Dissection larvaire de glande d’anneau : isolement des organes endocriniens développementaux de Drosophila

- Pour disséquer la glande de l’anneau, vous aurez besoin d’un microscope disséquant, de deux forceps, d’une aiguille à jauge fine pour servir de couteau disséquant et d’une solution tamponnée. Trouvez la glande annelé en identifiant la tête des larves, qui contient les crochets buccaux. Voyagez le long de la longueur des larves pour trouver le cerveau, qui se trouve entre le thorax et les sections abdominales. La glande annelé est plus petite que le cerveau et est située sur le dessus.

La glande céphalo-larvaire est une structure endocrinienne complexe qui contient trois organes endocriniens différents. Le corpus allatum se trouve au centre de la glande circonstance et produit de l’hormone juvénile, qui régule le développement et le vieillissement. La glande prothoracique entoure l’allatum du corpus et constitue la majorité de la structure. L’ecdysone, une hormone impliquée dans le maltage des insectes, est faite par cette glande. Au-dessous de la glande prothoracique se trouve le corpus cardiacum, qui produit de l’hormone adipocinétique, un régulateur nutritif.

Dans cet exemple, nous disséquerons les cerveaux larvaires et les glandes annulaires pour l’immunohistochimie.

- Après avoir préparé les larves, commencer la dissection du parcours dans un plat de trois centimètres rempli de PBS sous un microscope dissection. D’abord, saisir le crochet de la bouche avec des forceps. Puis, à l’aide de micro ciseaux, couper le corps à environ un tiers de la longueur de la pointe antérieure. Ensuite, maintenez la longueur antérieure avec une paire de forceps et utilisez une deuxième paire pour pousser doucement le bout de la tête dans le corps pour finalement tourner le corps larvaire à l’intérieur.

Préparer jusqu’à 20 larves de cette façon dans les 10 minutes, puis les transférer dans une solution fixative. Après 30 minutes, laver les préparations et procéder à l’immunostaining. Après avoir immunostaining les larves, utiliser une pipette jetable pour transférer les échantillons dans un plat rempli de 0,3% PBT.

Sous un microscope disséquant, saisir la cuticule ou le crochet de la bouche avec une paire de forceps. Ensuite, utilisez une aiguille de calibre 27 attachée à une seringue d’un millilitre comme un couteau pour enlever le complexe cerveau-anneau glande-disque oculaire de la cuticule du corps en coupant la pointe antérieure de l’œsophage et des disques oculaires.

Ensuite, à l’aide de forceps, séparez soigneusement l’œsophage et l’intestin du complexe du disque cerveau-anneau glande-oeil. Tirez l’intestin vers le côté postérieur, puisque l’œsophage traverse le cerveau au-dessus du cordon nerveux ventral. Enfin, pour isoler le complexe de glande cerveau-anneau, couper soigneusement les connexions entre le disque cérébral, disques oculaires, et les disques de jambe avec un couteau à aiguilles.

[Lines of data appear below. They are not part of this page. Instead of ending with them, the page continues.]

(* ===== verification/Hbroker.v ===== *)
(** Hbroker: the broker, [src/hbroker.c].

    The broker is single threaded: the event loop calls [on_accept], [on_read],
    [on_close] and [on_timer], one after the other.  The state is the global
    context ([map_topic_sessions]), the sessions allocated with [malloc] by
    address, the user pointer of each connection ([hio_context]) and the calls
    made into the event loop.  Pointers are addresses ([Z]); a field read through
    NULL or through a freed session is a fault.

    The handlers are written against the interfaces of Hbuf.v and Hhash.v. *)

From S2P Require Import Prelude Hmsg Hbuf Hhash Hv.

Definition HSESSION_TIMEOUT_SEC : Z := 30.
Definition HBROKER_LISTEN_PORT : Z := 55000.
Definition HBROKER_RET_OK : Z := 0.

Section broker.
Context {HB : HBuf} {HH : HIHash}.

(** [hsession_t]. *)
Record hsession_t := Session {
  s_io : Z;
  buf_topics : hbuf_t;
  node_id : Z;
  timeout_sec : Z
}.

Record broker := Broker {
  map_topic_sessions : hhash hbuf_t;   (* hbus_ctx_get()->map_topic_sessions *)
  heap : gmap Z hsession_t;            (* live sessions by address *)
  contexts : gmap Z Z;                 (* hio_context: connection -> pointer *)
  b_unpack : unpack_static;            (* statics of hbus_unpack_setting_get *)
  calls : list hv_call                 (* calls into the event loop *)
}.

(** The context as [static] leaves it: zeroed. *)
Definition broker_init : broker := Broker HIHASH_INIT ∅ ∅ unpack_static_init [].

Implicit Types (st : broker) (io p topic it : Z).

(** ** Access to the state *)

Definition set_map h st : broker := Broker h (heap st) (contexts st) (b_unpack st) (calls st).
Definition set_heap H st : broker := Broker (map_topic_sessions st) H (contexts st) (b_unpack st) (calls st).
Definition add_call c st : broker :=
  Broker (map_topic_sessions st) (heap st) (contexts st) (b_unpack st) (calls st ++ [c]).

Definition call (c : hv_call) : M broker unit := modify (add_call c).

(** [s->field]: the session at the address. *)
Definition deref (p : Z) : M broker hsession_t := fun st =>
  if p =? 0 then Fault NullDeref
  else match heap st !! p with Some s => Ok (s, st) | None => Fault UseAfterFree end.

Definition store_session (p : Z) (s : hsession_t) : M broker unit :=
  modify (fun st => set_heap (<[p := s]> (heap st)) st).

(** [HIHASH_FIND(hbus_ctx->map_topic_sessions, topic)]. *)
Definition map_find (topic : Z) : M broker Z := fun st =>
  match HIHASH_FIND (map_topic_sessions st) topic with
  | Ok (it, h) => Ok (it, set_map h st)
  | Fault f => Fault f
  end.

(** [HIHASH_ITERATE_VALID(hbus_ctx->map_topic_sessions, it)]. *)
Definition map_valid (it : Z) : M broker bool :=
  gets (fun st => HIHASH_ITERATE_VALID (map_topic_sessions st) it).

(** Reading and writing through [HIHASH_GETVPTR(map, it)]. *)
Definition map_getv (it : Z) : M broker hbuf_t := fun st =>
  match HIHASH_GETV (map_topic_sessions st) it with
  | Some b => Ok (b, st)
  | None => Fault OutOfBounds
  end.
Definition map_setv (it : Z) (b : hbuf_t) : M broker unit :=
  modify (fun st => set_map (hh_store (map_topic_sessions st) it b) st).

Definition map_set (topic : Z) (b : hbuf_t) : M broker unit := fun st =>
  match HIHASH_SET (map_topic_sessions st) topic b with
  | Ok h => Ok (tt, set_map h st)
  | Fault f => Fault f
  end.
Definition map_del (topic : Z) : M broker unit := fun st =>
  match HIHASH_DEL (map_topic_sessions st) topic with
  | Ok h => Ok (tt, set_map h st)
  | Fault f => Fault f
  end.

(** [HROKER_LOG("node(%d,%d)...", s->node_id, hio_fd(s->io), ...)] reads two
    fields of the session. *)
Definition HROKER_LOG (p : Z) : M broker unit := deref p ≫= fun _ => mret tt.

(** [HBUF_PTR_AT(buf, hsession_t, i) == s] for the first [i]. *)
Definition ptr_search (b : hbuf_t) (p : Z) : option nat :=
  for_find (HBUF_PTR_COUNT b) 0 (fun i => HBUF_PTR_AT b i =? p).

(** [*HBUF_ITEM_AT(buf, int32_t, i)] for the [int32_t] items of a session. *)
Definition topic_at (b : hbuf_t) (i : nat) : Z := s32 (HBUF_ITEM_AT b 4 i).
Definition topic_search (b : hbuf_t) (topic : Z) : option nat :=
  for_find (HBUF_ITEM_COUNT b 4) 0 (fun i => topic_at b i =? topic).

(** ** Sessions and topics *)

Definition hbus_ctx_session_add (topic s : Z) : M broker Z :=
  it ← map_find topic;
  valid ← map_valid it;
  if (valid : bool) then
    b ← map_getv it;
    match ptr_search b s with
    | Some _ => HROKER_LOG s ≫= fun _ => mret HBROKER_RET_OK
    | None =>
        map_setv it (HBUF_PTR_PUSH b s).2 ≫= fun _ =>
        HROKER_LOG s ≫= fun _ => mret HBROKER_RET_OK
    end
  else
    let b := (hbuf_init 64).2 in
    let b := (HBUF_PTR_PUSH b s).2 in
    map_set topic b ≫= fun _ =>
    HROKER_LOG s ≫= fun _ => mret HBROKER_RET_OK.

Definition hbus_ctx_session_rm (topic_ex s : Z) : M broker Z :=
  it ← map_find topic_ex;
  valid ← map_valid it;
  if negb valid then HROKER_LOG s ≫= fun _ => mret HBROKER_RET_OK
  else
    b ← map_getv it;
    match ptr_search b s with
    | Some i =>
        map_setv it (hbuf_remove b (Z.of_nat i) 8).2 ≫= fun _ => HROKER_LOG s
    | None => mret tt
    end ≫= fun _ =>
    b ← map_getv it;
    (if Nat.eqb 0 (HBUF_PTR_COUNT b) then
       map_setv it (hbuf_fini b).2 ≫= fun _ => map_del topic_ex
     else mret tt) ≫= fun _ =>
    mret HBROKER_RET_OK.

(** [malloc] returns the address [p], 0 when it fails. *)
Definition hbus_seesion_alloc (io p : Z) : M broker Z :=
  if p =? 0 then mret 0
  else
    let '(r, b) := hbuf_init 32 in
    if r =? 0 then
      store_session p (Session io b 0 HSESSION_TIMEOUT_SEC) ≫= fun _ => mret p
    else mret 0.

(** The loop of [hbus_seesion_free], from topic [i] on, [n] topics left. *)
Fixpoint session_rm_loop (n i : nat) (s : Z) : M broker unit :=
  match n with
  | O => mret tt
  | S n =>
      x ← deref s;
      hbus_ctx_session_rm (topic_at (buf_topics x) i) s ≫= fun _ =>
      session_rm_loop n (S i) s
  end.

Definition hbus_seesion_free (s : Z) : M broker unit :=
  x ← deref s;
  let topic_num := HBUF_ITEM_COUNT (buf_topics x) 4 in
  session_rm_loop topic_num 0 s ≫= fun _ =>
  x ← deref s;
  store_session s (Session (s_io x) (hbuf_fini (buf_topics x)).2 (node_id x) (timeout_sec x)) ≫= fun _ =>
  modify (fun st => set_heap (delete s (heap st)) st).

(** [HIHASH_FINI] frees the table. *)
Definition hbus_ctx_free : M broker unit := modify (set_map HIHASH_INIT).

(** ** The handlers *)

(** The forwarding loop of [on_read]; the result is [send_num]. *)
Fixpoint forward_loop (n i : nat) (b : hbuf_t) (to : Z) (buf : list Z) (send_num : Z)
    : M broker Z :=
  match n with
  | O => mret send_num
  | S n =>
      x ← deref (HBUF_PTR_AT b i);
      if (to =? node_id x) || (HMSG_APPID_EVERYONR =? to) then
        call (hio_write (s_io x) buf) ≫= fun _ => forward_loop n (S i) b to buf (send_num + 1)
      else forward_loop n (S i) b to buf send_num
  end.

(** The cast of [buf] to a message: the header must lie within the memory. *)
Definition cast_msg (buf : list Z) : M broker hmsg_t := fun st =>
  match hmsg_cast buf with Some m => Ok (m, st) | None => Fault OutOfBounds end.

(** A message for other nodes. *)
Definition on_read_forward (msg : hmsg_t) (buf : list Z) (readbytes topic_ex : Z) : M broker unit :=
  it ← map_find topic_ex;
  valid ← map_valid it;
  if (valid : bool) then
    b ← map_getv it;
    forward_loop (HBUF_PTR_COUNT b) 0 b (msg_to msg) (take (Z.to_nat readbytes) buf) 0 ≫= fun _ =>
    mret tt
  else mret tt.

(** The topic key that [SUB] and [UNSUB] build: version 0 and the flags of the
    data message. *)
Definition topic_to_sub (msg : hmsg_t) : Z :=
  HMSG_TOPICEX 0 (u8 (HMSG_FLAGS HMSG_FCMD_DATA (HMSG_FLAGS_DATA (msg_flags msg)))) (msg_topic msg).

Definition on_read_sub (msg : hmsg_t) (session : Z) : M broker unit :=
  x ← deref session;
  let topic := topic_to_sub msg in
  match topic_search (buf_topics x) topic with
  | Some _ => HROKER_LOG session
  | None =>
      hbus_ctx_session_add topic session ≫= fun _ =>
      x ← deref session;
      store_session session
        (Session (s_io x) (hbuf_push (buf_topics x) (le_bytes 4 topic)).2 (node_id x) (timeout_sec x))
  end.

Definition on_read_unsub (msg : hmsg_t) (session : Z) : M broker unit :=
  x ← deref session;
  let topic := topic_to_sub msg in
  match topic_search (buf_topics x) topic with
  | Some j =>
      store_session session
        (Session (s_io x) (hbuf_remove (buf_topics x) (Z.of_nat j) 4).2 (node_id x) (timeout_sec x))
      ≫= fun _ =>
      hbus_ctx_session_rm topic session ≫= fun _ => mret tt
  | None => mret tt
  end.

Definition on_read_register (msg : hmsg_t) (session : Z) : M broker unit :=
  x ← deref session;
  store_session session (Session (s_io x) (buf_topics x) (msg_from msg) (timeout_sec x)) ≫= fun _ =>
  HROKER_LOG session.

(** The broker's own commands: the tests in the order of the source. *)
Definition on_read_command (msg : hmsg_t) (session : Z) : M broker unit :=
  if negb (Z.land HMSG_FCMD_SUB (msg_flags msg) =? 0) then on_read_sub msg session
  else if HMSG_FCMD_UNSUB =? msg_flags msg then on_read_unsub msg session
  else if HMSG_FCMD_REGISTER =? msg_flags msg then on_read_register msg session
  else mret tt.

(** [buf] is the memory at the pointer, [readbytes] the length of the frame. *)
Definition on_read (io : Z) (buf : list Z) (readbytes : Z) : M broker unit :=
  msg ← cast_msg buf;
  if negb (HMSG_HEAD_VALID msg readbytes) then mret tt
  else
    session ← gets (fun st => default 0 (contexts st !! io));
    let topic_ex := HMSG_TOPICEX (msg_version msg) (msg_flags msg) (msg_topic msg) in
    if negb (HMSG_APPID_BROKER =? msg_to msg) then on_read_forward msg buf readbytes topic_ex
    else on_read_command msg session.

Definition on_close (io : Z) : M broker unit :=
  s ← gets (fun st => default 0 (contexts st !! io));
  hbus_seesion_free s.

Definition hbus_unpack_setting_get : M broker unpack_setting_t := fun st =>
  let '(s, u) := unpack_setting_get (b_unpack st) in
  Ok (s, Broker (map_topic_sessions st) (heap st) (contexts st) u (calls st)).

(** [p] is what [malloc] returns in [hbus_seesion_alloc]. *)
Definition on_accept (io p : Z) : M broker unit :=
  call (hio_setcb_read io BrokerOnRead) ≫= fun _ =>
  call (hio_setcb_close io) ≫= fun _ =>
  u ← hbus_unpack_setting_get;
  call (hio_set_unpack io u) ≫= fun _ =>
  s ← hbus_seesion_alloc io p;
  modify (fun st => Broker (map_topic_sessions st) (heap st) (<[io := s]> (contexts st))
                      (b_unpack st) (calls st)) ≫= fun _ =>
  call (hio_set_context io s) ≫= fun _ =>
  call (hio_read_start io).

(** The inner loop of [on_timer]: it reads two fields of every session. *)
Fixpoint timer_sessions (n i : nat) (b : hbuf_t) : M broker unit :=
  match n with
  | O => mret tt
  | S n => HROKER_LOG (HBUF_PTR_AT b i) ≫= fun _ => timer_sessions n (S i) b
  end.

(** The outer loop; [fuel] bounds the number of topics. *)
Fixpoint timer_topics (fuel : nat) (it : Z) : M broker unit :=
  valid ← map_valid it;
  if negb valid then mret tt
  else match fuel with
  | O => fail OutOfFuel
  | S fuel =>
      b ← map_getv it;
      timer_sessions (HBUF_PTR_COUNT b) 0 b ≫= fun _ =>
      timer_topics fuel (HIHASH_ITERATE_NEXT it)
  end.

(** [hmlen] steps are enough. *)
Definition on_timer : M broker unit :=
  it ← gets (fun st => HIHASH_ITERATE_BEGIN (map_topic_sessions st));
  fuel ← gets (fun st => Z.to_nat (HIHASH_SIZE (map_topic_sessions st)));
  timer_topics fuel it.

(** ** The event loop *)

(** What [hloop_run] calls back, with the data of the event. *)
Inductive event :=
  | EvAccept (io p : Z)
  | EvRead (io : Z) (buf : list Z) (readbytes : Z)
  | EvClose (io : Z)
  | EvTimer.

Definition handle (ev : event) : M broker unit :=
  match ev with
  | EvAccept io p => on_accept io p
  | EvRead io buf readbytes => on_read io buf readbytes
  | EvClose io => on_close io
  | EvTimer => on_timer
  end.

(** The events of [hloop_run], in order. *)
Fixpoint run_events (evs : list event) : M broker unit :=
  match evs with
  | [] => mret tt
  | ev :: evs => handle ev ≫= fun _ => run_events evs
  end.

(** [main]: the listening socket (or NULL) and the events until the loop
    ends; the result is the exit status. *)
Definition main (argc : Z) (argv1 : Z) (listen_ok : bool) (evs : list event) : M broker Z :=
  let port := if 1 <? argc then argv1 else HBROKER_LISTEN_PORT in
  call (hloop_create_tcp_server port) ≫= fun _ =>
  if negb listen_ok then mret (-1)
  else
    call (htimer_add 15000) ≫= fun _ =>
    call hloop_run ≫= fun _ =>
    run_events evs ≫= fun _ =>
    call hloop_free ≫= fun _ =>
    hbus_ctx_free ≫= fun _ => mret 0.

(** ** What the handlers do where they refuse *)

(** A frame that fails [HMSG_HEAD_VALID] is dropped: no session is looked at,
    nothing is sent, the state is unchanged. *)
Theorem invalid_frame_dropped st (io : Z) (buf : list Z) (readbytes : Z) (m : hmsg_t) :
  hmsg_cast buf = Some m -> HMSG_HEAD_VALID m readbytes = false ->
  on_read io buf readbytes st = Ok (tt, st).
Proof.
  intros Hm Hv. unfold on_read, cast_msg. rewrite (bind_ok _ _ st m st) by by rewrite Hm.
  by rewrite Hv.
Qed.

(** The broker never unsubscribes: an [UNSUB] command (0x30) satisfies the
    test [HMSG_FCMD_SUB & flags] that is tried first, so it is handled as a
    subscription, and the [UNSUB] branch is reached by no flags byte. *)
Theorem unsub_is_sub st (m : hmsg_t) (session : Z) :
  (msg_flags m = HMSG_FCMD_UNSUB -> on_read_command m session st = on_read_sub m session st) /\
  (Z.land HMSG_FCMD_SUB (msg_flags m) = 0 -> (HMSG_FCMD_UNSUB =? msg_flags m) = false).
Proof.
  split.
  - intros E. unfold on_read_command. by rewrite E.
  - intros E. apply Z.eqb_neq. intros E'. by rewrite <- E' in E.
Qed.

(** When [malloc] fails in [on_accept] the connection is set up all the same,
    with NULL as its context: closing it, or a [SUB] or [REGISTER] frame on it,
    reads through the NULL pointer. *)
Theorem accept_without_memory_faults st st' (io : Z) (m : hmsg_t) :
  on_accept io 0 st = Ok (tt, st') ->
  on_close io st' = Fault NullDeref /\
  on_read_sub m (default 0 (contexts st' !! io)) st' = Fault NullDeref /\
  on_read_register m (default 0 (contexts st' !! io)) st' = Fault NullDeref.
Proof.
  intros E.
  assert (default 0 (contexts st' !! io) = 0) as Hp.
  { apply bind_ok_inv in E as (? & s1 & E1 & E). apply bind_ok_inv in E as (? & s2 & E2 & E).
    apply bind_ok_inv in E as (u & s3 & E3 & E). apply bind_ok_inv in E as (? & s4 & E4 & E).
    apply bind_ok_inv in E as (a & s5 & E5 & E). apply bind_ok_inv in E as (? & s6 & E6 & E).
    apply bind_ok_inv in E as (? & s7 & E7 & E). unfold hbus_seesion_alloc in E5.
    injection E5 as <- <-. injection E6 as _ <-. injection E7 as _ <-. injection E as <-.
    cbn. by rewrite lookup_insert_eq. }
  unfold on_read_sub, on_read_register. rewrite Hp. split_and!; [|done|done].
  unfold on_close. rewrite (bind_ok (gets _) _ st' 0 st') by (unfold gets; by rewrite Hp).
  done.
Qed.

End broker.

- Il est tout à fait essentiel d’utiliser des forceps fins avec des bords tranchants pendant la dissection. Je vous recommande également fortement d’aiguiser les forceps avec une pierre de broyage arkansas pour rassembler leurs bords sans aucune lacune.

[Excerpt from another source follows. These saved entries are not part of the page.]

(** ** What the interface refuses *)

(** Nothing is sent or recorded unless the node is connected: publishing,
    subscribing, responding and unsubscribing return [HNODE_RET_EDISCONNECT] and
    leave the node as it is, in any other state. *)
Theorem disconnected_refused node (topic to param : Z) (payload : list Z) (f : handler_func) :
  n_status node <> HNODE_STATUS_CONNECTED ->
  hnode_publish topic to payload (Z.of_nat (length payload)) node = Ok (HNODE_RET_EDISCONNECT, node) /\
  hnode_subscribe topic f param node = Ok (HNODE_RET_EDISCONNECT, node) /\
  hnode_respond topic f param node = Ok (HNODE_RET_EDISCONNECT, node) /\
  hnode_unsubscribe topic node = Ok (HNODE_RET_EDISCONNECT, node).
Proof.
  intros H. apply Z.eqb_neq in H.
  unfold hnode_publish, hnode_subscribe, hnode_respond, hnode_subscribe_i, hnode_unsubscribe,
    hnode_unsubscribe_i, mbind, M_bind, gets. by rewrite H.
Qed.

(** [hloop_create_tcp_client] may return NULL; [hnode_reconnect] does not
    test it and hands NULL to [hio_set_context].  Outside the state
    [DISCONNECT] the timer does nothing. *)
Theorem reconnect_null node (new_io : Z) :
  (n_status node = HNODE_STATUS_DISCONNECT -> hnode_reconnect 0 node = Fault NullDeref) /\
  (n_status node <> HNODE_STATUS_DISCONNECT -> hnode_reconnect new_io node = Ok (tt, node)).
Proof.
  unfold hnode_reconnect. split; intros H.
  - rewrite (bind_ok (gets _) _ node HNODE_STATUS_DISCONNECT node) by (unfold gets; by rewrite H).
    rewrite Z.eqb_refl. unfold mbind, M_bind, modify, gets. simpl.
    by destruct (n_io node =? 0).
  - rewrite (bind_ok (gets _) _ node (n_status node) node) by done.
    by rewrite (proj2 (Z.eqb_neq _ _)) by congruence.
Qed.

End node.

- Pour transférer les échantillons, utilisez une micropipette avec une large pointe d’alésage. Déposez les échantillons sur le centre de la glissière de verre. Ensuite, utilisez des forceps pour positionner les échantillons sur leurs côtés ventraux afin que la glande de l’anneau, qui est située sur le côté dorsal du cerveau, puisse être photographiée. Ensuite, inclinez la glissière et essuyez autant de PBT excédentaire que possible. Puis, placez une goutte de réacompteur de montage près des échantillons et utilisez des forceps pour abaisser lentement un glissement sur le reagent, puis sur les échantillons.